José António Barreiros, do Gabinete de Política Legislativa da OA, Pedro Marinho Falcão, António Cabrita e Ana Brito Camacho, entre outros, dissecaram a nova lei, através dos seus artigos mais polémicos, apresentando soluções e realçando o papel que a Ordem pode ter na posterior regulamentação da lei.
A procuradora-geral da República, Joana Marques Vidal, considerou o debate organizado pela AO, em Lisboa, como “muito útil” e manifestou a disponibilidade do Ministério Público para discutir formas e modelos de fixação de “conceitos mais indefinidos” contidos na lei, por forma a respeitar o direito português.

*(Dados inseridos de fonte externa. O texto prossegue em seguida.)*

(** Without a token, or with an empty allow-list, the allow-list block
    checks nothing. *)
Lemma allow_list_skipped (command : str) (blocked_commands : list str)
  (allowed_prefixes : option (list str)) :
  check_blocked (strip command) blocked_commands = None ->
  check_dangerous (strip command) dangerous_patterns = None ->
  allowed_prefixes = None \/ allowed_prefixes = Some [] \/ split command = [] ->
  validate_command command blocked_commands allowed_prefixes = (true, None).
Proof.
  intros Hb Hd Hskip. unfold validate_command. rewrite Hb, Hd.
  unfold check_allowed. rewrite split_strip.
  destruct Hskip as [-> | [-> | ->]]; try reflexivity.
  destruct allowed_prefixes as [[|p l]|]; reflexivity.
Qed.

(** C6, as amended.  Take a command that passes the blocklist and the
    dangerous-pattern checks, and an allow-list that is supplied.  When the
    allow-list is not empty and the command has a first token: if the
    command is accepted, the token starts, case ignored, with one of the
    prefixes; and if it starts, case ignored, with none of them, the command
    is rejected with the reason that names the allowed set.  When the
    allow-list is empty or the command has no token, the rule is not applied
    and the command is accepted.  Case is ignored as the blocklist test
    ignores it, by lower-casing both sides; of [lower] it is assumed that an
    allowed prefix which lower-cased text starts with is in lower case. *)
Theorem allow_list_rule (command : str) (blocked_commands prefixes : list str) :
  (forall s prefix, In prefix prefixes ->
     startswith (lower s) prefix = true -> lower prefix = prefix) ->
  check_blocked (strip command) blocked_commands = None ->
  check_dangerous (strip command) dangerous_patterns = None ->
  (forall first rest,
     prefixes <> [] ->
     split command = first :: rest ->
     (validate_command command blocked_commands (Some prefixes) = (true, None) ->
      exists prefix,
        In prefix prefixes /\ startswith (lower first) (lower prefix) = true) /\
     ((forall prefix, In prefix prefixes ->
         startswith (lower first) (lower prefix) = false) ->
      validate_command command blocked_commands (Some prefixes)
      = (false,
         Some (py "Command must start with one of: "
                 ++ join (py ", ") prefixes)))) /\
  (prefixes = [] \/ split command = [] ->
   validate_command command blocked_commands (Some prefixes) = (true, None)).
Proof.
  intros Hlower Hb Hd. split.
  - intros first rest Hp Hs.
    assert (Hv : validate_command command blocked_commands (Some prefixes) =
                 if existsb (fun prefix => startswith (lower first) prefix) prefixes
                 then (true, None)
                 else (false,
                       Some (py "Command must start with one of: "
                               ++ join (py ", ") prefixes))).
    { unfold validate_command. rewrite Hb, Hd.
      unfold check_allowed. rewrite split_strip, Hs.
      destruct prefixes as [|p l]; [contradiction|].
      destruct (existsb _ (p :: l)); reflexivity. }
    rewrite Hv.
    destruct (existsb _ prefixes) eqn:E.
    + apply existsb_exists in E as (p & Hin & Hsw).
      assert (Hci : startswith (lower first) (lower p) = true)
        by (rewrite (Hlower _ _ Hin Hsw); exact Hsw).
      split.
      * intros _. exists p. auto.
      * intros Hnone. rewrite (Hnone p Hin) in Hci. discriminate.
    + split; [discriminate | reflexivity].
  - intros Hskip. apply (allow_list_skipped command blocked_commands _ Hb Hd).
    destruct Hskip as [-> | Hs]; auto.
Qed.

Joana Marques Vidal notou contudo que a alteração conceptual do crime de branqueamento “corresponde à evolução da sociedade” e à relevância que os novos fluxos financeiros têm para os estados, admitindo que isso possa ter levado a uma “autonomização do crime de branqueamento de capitais”.
Amadeu Guerra, diretor do Departamento Central de Investigação e Ação penal (DCIAP), realçou que não ia fazer ali a defesa da lei, observando que o DCIAP é apenas o recetor das comunicações deste crime que são feitas à UIF da Polícia Judiciária.
O mesmo responsável lembrou os compromissos internacionais do Estado português em matéria de combate ao branqueamento e realçou que a OA “tem o poder de regulamentação em alguns aspetos” da lei.
E desdramatizou a aplicação da nova lei, lembrando que alguns dos preceitos agora criticados por advogados já constavam da lei anterior. Apontou ainda a boa classificação que Portugal tem na UE na prevenção do crime de branqueamento.